“宣平侯辭官在家頤養天年。”
“武平侯呢?”
“聽聞病了,請了朝假。”
“易大人呢?”
“易大人請辭去了國學府,如今朝中魏相一人獨大。”
皇上有意削弱太後身後的勢力,扶植自己人。
“魏相乃國舅,也擔得起。”說到魏相,自然就想到了魏嬋兒,想到魏嬋兒,幸韻星那顆八卦的心蠢蠢欲動,“阿雲,你現在可以告訴我魏嬋兒的相好是誰了嗎?”
“魏進。”
幸韻星聽完,頓時被驚掉了下巴,一雙眸子睜得老大問向阿雲“魏進不是她大哥嗎?”
“是他大哥。”
“這是亂倫。”幸韻星義正言辭的說道,“是會”
好像史書上記載的亂倫比比皆是,古人講究親上加親。
“管他亂不亂倫,天色不早了,本王扶你回去。”
皇甫嘯雲小心翼翼的拉起阿韻的身體,牽著她的手朝帳篷走去,身後跟著撒歡的四小隻。
“阿雲,師娘給我們換了帳篷。”
要說讓皇甫嘯雲感到最為驚訝之人當屬齊齊紮那,她與男人的區彆隻在於一副女兒身,如今像換了個人一般,說話不再粗聲大氣,而是輕聲細語,就連她從不離身的彎刀也被封存了起來。
“奶娘一事如何?”
“師娘說住在以前的帳篷。”
伴隨著日子一天天的過去,轉眼到了夏季的八月,南山的夏季如同盛京的春季一般溫暖舒適。

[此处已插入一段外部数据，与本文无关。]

Example extractJSON_unbalanced : Backend.extractJSON "log {{}" = EmptyString.
Proof. reflexivity. Qed.

(** Two media of one tweet are both kept; a text entry is known by its
    tweet id alone. *)
Example mergeTimelines_two_media :
  mergeTimelines [photo 1 "https://pbs.twimg.com/media/A"]
    [photo 1 "https://pbs.twimg.com/media/A"; photo 1 "https://pbs.twimg.com/media/B";
     textTweet 1 "hello"]
  = [photo 1 "https://pbs.twimg.com/media/A"; photo 1 "https://pbs.twimg.com/media/B";
     textTweet 1 "hello"].
Proof. by vm_compute. Qed.

Example mergeTimelines_same_text :
  mergeTimelines [textTweet 5 "first"] [textTweet 5 "again"] = [textTweet 5 "first"].
Proof. by vm_compute. Qed.

Example isAuthError_hint :
  isAuthError "HTTP 403 [Hint: Auth token may be invalid or expired]" = true
  ∧ isAuthError "HTTP 429 [Hint: Wait 5-15 minutes before retrying]" = false.
Proof. by vm_compute. Qed.

(** ** The Timeline Merge Engine *)

Section Merge.
Implicit Types existing incoming : list TimelineEntry.

Lemma identity_seen existing e :
  identity e ∈ identitySet existing ↔ ∃ e', e' ∈ existing ∧ identity e' = identity e.
Proof.
  unfold identitySet. rewrite elem_of_list_to_set, list_elem_of_fmap.
  split; intros (e' & H1 & H2); exists e'; auto.
Qed.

幸韻星的肚子已經大到要靠阿雲扶她才能起床,望著肚皮上一條條醜陋的妊娠紋,她不止一次的擔心阿雲會嫌棄自己。
“本王倒是覺得好看,像那金瓜上的花紋。”
“孩兒生下來後,我要減肥。”
阿雲的大手在她圓鼓鼓的肚皮上溫柔的撫摸著。
“圓潤了也好看,富貴。”
“阿雲。”幸韻星突然感覺褲子裡一片濕潤,好像有水流出來了,“我要生了”
“本王去叫產婆。”
產婆與奶娘住在同一個帳篷裡,兩個奶娘皆是沒了孩兒的婦人,皇甫嘯雲用糧食將二人買來的王府。
從發作到生孩子隻用了一個時辰,皇甫嘯雲被攔在了帳篷外,聽到帳篷裡傳來撕心裂肺的喊叫聲,他的心焦急不安又誠惶誠恐的在帳篷外踱步。
四小隻也被趕至帳篷外,它們蹲坐在門口,歪著腦袋聽著裡麵的動靜。
“王妃使勁呀”
“好痛——”
她痛的使不上力氣,冷汗已經將頭發、衣服全部浸濕,一雙腿無力的弓在那裡,十根腳指頭蜷曲成一團。
“王妃先吸一口氣,然後再使勁。”產婆一邊用熱水為她擦拭身子,一邊急切的說道,“頭快出來了王妃。”
幸韻星調整呼吸,在深吸氣後,她使出最後的力氣
“嗚哇”
伴隨著一陣響亮的啼哭,皇甫驍誕生了。